The raw emotion in his voice squeezed her heart. She wanted to gather him close, hold him until the worst of it passed. But when she reached out, he jerked away, then stood.

“I need to walk.”

She made her decision quickly. She could either leave him to work off his pain alone, or she could share it with him. Before he could take three strides, she was beside him, taking his hand again.

“I’m sorry, Nash.”

He shook his head violently. The air he gulped in was as sweet as spring, and yet it burned like bile in his throat. “I’m sorry. No reason to take it out on you.”

She touched his cheek. “I can handle it.”

But he wasn’t sure he could. He’d never talked the whole business through before, not with anyone. Saying it all out loud left an ugly taste in his mouth, one he was afraid he’d never be rid of. He took another careful breath and started again.

“I stayed with my grandmother until I was five. My aunt, Carolyn, had married. He was in the army, a lifer. For the next few years I moved around with them, from base to base. He was a hard-nosed bastard—only tolerated me because Carolyn would cry and carry on when he got drunk and threatened to send me back.”

Morgana could imagine it all too clearly. The little boy in the empty middle, controlled by everyone, belonging to no one. “You hated it.”

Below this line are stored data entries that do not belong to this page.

(** What [update_tests] asks of the model and of the dataset split:
    [model.update_probs], [self.dataset_split.get_data] and the [proj_inds]
    entry of [model.preprocess(data, {'split': split})]. *)
Class Tester (Model Inputs Results Data : Type) : Type := {
  update_probs : Model -> Inputs -> Results -> probs -> labels_buf -> probs * labels_buf;
  get_data : Z -> Data;
  preprocess_proj_inds : Model -> Data -> string -> option (list Z);
}.

Section Train.
Context {SD Model Optimizer Scheduler : Type}.
Context `{!Stateful SD Model, !Stateful SD Optimizer, !Stateful SD Scheduler}.
Context `{!Utils SD, !Trainer Model Optimizer Scheduler}.

Abbreviation pipeline_t := (@pipeline Model Optimizer Scheduler).

(** Assignments to [self.model], [self.optimizer], [self.scheduler] and
    [self.batcher]. *)
Definition set_training (self : pipeline_t) (m : Model) (opt : option Optimizer)
    (sch : option Scheduler) (b : option (option batcher)) : pipeline_t :=
  {| model := m; mcfg := mcfg self; cfg := cfg self; device := device self;
     optimizer := opt; scheduler := sch; self_batcher := b;
     curr_cloud_id := curr_cloud_id self;
     test_probs := test_probs self; test_labels := test_labels self;
     ori_test_probs := ori_test_probs self; ori_test_labels := ori_test_labels self;
     complete_infer := complete_infer self;
     pbar := pbar self; pbar_update := pbar_update self |}.

(** The loop [for epoch in ...] of [run_train], over the epochs left. *)
Fixpoint train_loop (epochs : list Z) (self : pipeline_t) (w : world (SD := SD))
  : result (pipeline_t * world (SD := SD)) :=
  match epochs with
  | [] => Ok (self, w)
  | epoch :: rest =>
      let w := log_info (LogEpoch epoch (max_epoch (cfg self))) w in
      match optimizer self, scheduler self with
      | Some opt, Some sch =>
          let '(m, opt, sch) := train_epoch epoch (model self, opt, sch) in
          let self := set_training self m (Some opt) (Some sch) (self_batcher self) in
          r ← Py.mod_ epoch (save_ckpt_freq (cfg self));
          '(self, w) ← (if decide (r = 0) then save_ckpt self epoch w
                        else Ok (self, w));
          train_loop rest self w
      | _, _ => Raise AttributeError
      end
  end.

(** [self.batcher = self.get_batcher(device)]. *)
Definition with_batcher (self : pipeline_t) : pipeline_t :=
  set_training self (model self) (optimizer self) (scheduler self)
    (Some (get_batcher self (device self))).

(** [self.optimizer, self.scheduler = model.get_optimizer(cfg)]. *)
Definition with_optimizer (self : pipeline_t) : pipeline_t :=
  let '(opt, sch) := get_optimizer (model self) (cfg self) in
  set_training self (model self) (Some opt) (Some sch) (self_batcher self).

(** [run_train(self)].  Of the statements before the loop, the ones that
    decide whether and how the loop runs are kept: the batcher (the data
    loaders are built from [self.batcher.collate_fn], which raises
    [AttributeError] on [None]), the optimizer and scheduler, and the initial
    [load_ckpt].  The log file handler, the dataset splits and the summary
    writer belong to other modules and leave the modelled state alone. *)
Definition run_train (self : pipeline_t) (w : world (SD := SD))
  : result (pipeline_t * world (SD := SD)) :=
  let self := with_batcher self in
  match self_batcher self with
  | Some (Some _) =>
      let self := with_optimizer self in
      let is_resume := default true (cfg_is_resume (mcfg self)) in
      '(self, w) ← load_ckpt self (cfg_ckpt_path (mcfg self)) is_resume w;
      let w := log_info LogStartedTraining w in
      train_loop (Py.range 0 (max_epoch (cfg self) + 1)) self w
  | _ => Raise AttributeError
  end.

(** The epochs announced in a log, and the epochs at which [save_ckpt]
    reported a checkpoint, in the order of the records. *)
Definition epochs_logged (l : list log_record) : list Z :=
  omap (fun r => match r with LogEpoch e _ => Some e | _ => None end) l.

Definition ckpts_logged (l : list log_record) : list Z :=
  omap (fun r => match r with LogSaveCkpt e _ => Some e | _ => None end) l.

End Train.

Section Test.
Context {Model Optimizer Scheduler Inputs Results Data : Type}.
Context `{!Tester Model Inputs Results Data}.

Abbreviation pipeline_u := (@pipeline Model Optimizer Scheduler).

“Yeah, I guess that hits the center. I didn’t know why, exactly, but I hated it. Looking back, I realize that Carolyn was as unstable as Leeanne, in her own way. One minute she’d fawn all over me, the next she’d ignore me. She wasn’t having any luck getting pregnant herself. Then, when I was about eight or nine, she found out she was going to have a kid of her own. So I got shipped back to my grandmother. Carolyn didn’t need a substitute anymore.”

Morgana felt her eyes fill with angry tears at the image of the child, helpless, innocent, being shuffled back and forth between people who knew nothing of love.

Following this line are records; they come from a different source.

(** X7. The history handler returns the stored items decoded, in stored
    order: when the items of the session are the [dumps] of a list of values
    that [loads] reads back, the history is that list. *)
Theorem history_decodes_the_transcript
        (session_id : string) (w : world) (vs : list json) :
  transcript w (history_key session_id) = map json_dumps vs ->
  (forall v, In v vs -> json_loads (json_dumps v) = inr v) ->
  fst (get_session_history session_id w) =
    Ok (JDict [("session_id", JStr session_id); ("history", JList vs)]).
Proof.
  intros Ht Hrt. rewrite get_session_history_result, Ht.
  rewrite loads_all_dumps by exact Hrt. reflexivity.
Qed.

(** X8. A chat turn followed by a history read: after a [/chat] call that
    returned, the history of the session is the history it had, followed by
    the user entry with the query and the assistant entry with the [response]
    field of the result (for a [json] module that reads back what it
    writes). *)
Theorem history_after_successful_chat
        (req : request) (w : world) (sid : string) (body query : json)
        (result content : json) (vs : list json) :
  x_session_id req = Some sid ->
  json_loads (body_text req) = inr body ->
  py_get body "query" (JStr "") = Ok query ->
  fst (proxy_chat E req w) = Ok result ->
  py_get result "response" (JStr "") = Ok content ->
  transcript w (history_key sid) = map json_dumps vs ->
  (forall v, In v (vs ++ [entry "user" query; entry "assistant" content]) ->
             json_loads (json_dumps v) = inr v) ->
  fst (get_session_history sid (snd (proxy_chat E req w))) =
    Ok (JDict [("session_id", JStr sid);
               ("history",
                JList (vs ++ [entry "user" query;
                              entry "assistant" content]))]).
Proof.
  intros Hsid Hb Hq Hok Hc Ht Hrt.
  assert (Hne : sid <> EmptyString).
  { intros ->. unfold proxy_chat in Hok. rewrite Hsid in Hok.
    discriminate Hok. }
  rewrite get_session_history_result.
  match goal with |- context [loads_all ?l ?x] =>
    assert (Hl : l = map json_dumps
                       (vs ++ [entry "user" query;
                               entry "assistant" content]))
  end.
  2:{ rewrite Hl, loads_all_dumps by exact Hrt. reflexivity. }
  destruct (proxy_chat_forwarded E req w sid body query Hsid Hne Hb Hq)
    as [[detail Hrun]|(result' & content' & Hc' & Hrun)];
    rewrite Hrun in *; cbn [fst snd] in *; [discriminate|].
  assert (result' = result) by congruence. subst result'.
  assert (content' = content) by congruence. subst content'.
  rewrite transcript_expire_rpush by lia.
  rewrite transcript_emit, transcript_do_rpush, Ht, <- app_assoc.
  rewrite map_app. reflexivity.
Qed.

“She never looked at me like a person, you know? I was a mistake. That was the worst of it,” he said, as if to himself. “The way she drummed that point home. That every breath I took, every beat of my heart was only possible because some careless, rebellious girl had made a mistake.”

“No,” Morgana said, appalled. “She was wrong.”

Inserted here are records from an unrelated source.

(** * coffee_shop20: the frontend environment declaration

    The repository fragment is one TypeScript module,
    [src/frontend/src/environments/environment.ts], whose whole content is

    <<
    export const environment = {
      production: false,
      apiServerUrl: 'http://127.0.0.1:5000',
      auth0: {
        url: 'udacity2020.eu',
        audience: 'coffee_shop_api',
        clientId: 'XzfZoHMGLBsS6YoHQq9MJYu56QwhA49o',
        callbackURL: 'http://127.0.0.1:8100/callback',
      }
    };
    >>

    The development has four parts:
    - [Config]: the typed view, records shaped like the type TypeScript
      infers for the constant, and the constant itself;
    - [Js]: the untyped view, a small fragment of the host language
      (values, expressions, statements) with its evaluator, and the module
      as a syntax tree;
    - [Url]: the reading of a string as a network location;
    - [Spec]: what the specification says of the object, in its words.
    The two views of the constant are proved to agree before anything is
    stated about either. *)

From Stdlib Require Import String Ascii List Bool Arith Lia.
Import ListNotations.
Open Scope string_scope.
Open Scope list_scope.

Set Warnings "-register-all".

(** ** The typed view *)

Module Config.

(** The object under the [auth0] key. *)
Record Auth0 : Type := mkAuth0 {
  url : string;
  audience : string;
  clientId : string;
  callbackURL : string
}.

“Yeah, maybe. But things like that stick with you. I heard a lot about the sins of the father, the evils of the flesh. I was lazy, intractable and wicked—one of her favorite words.” He sent Morgana a grim little smile. “But that was no more than she expected, seeing as how I’d been conceived.”

“She was a horrible woman,” Morgana bit out. “She didn’t deserve you.”

“Well, she’d have agreed with you on the second part. And she made me understand just how grateful I should be that she put food in my belly and a roof over my head. But I wasn’t feeling very grateful, and I ran away a lot. By the time I was twelve, I got slipped into the system. Foster homes.”

His shoulders moved restlessly, in a small outward showing of the turmoil within. He was pacing back and forth over the grounds, his stride lengthening as the memories worked on him.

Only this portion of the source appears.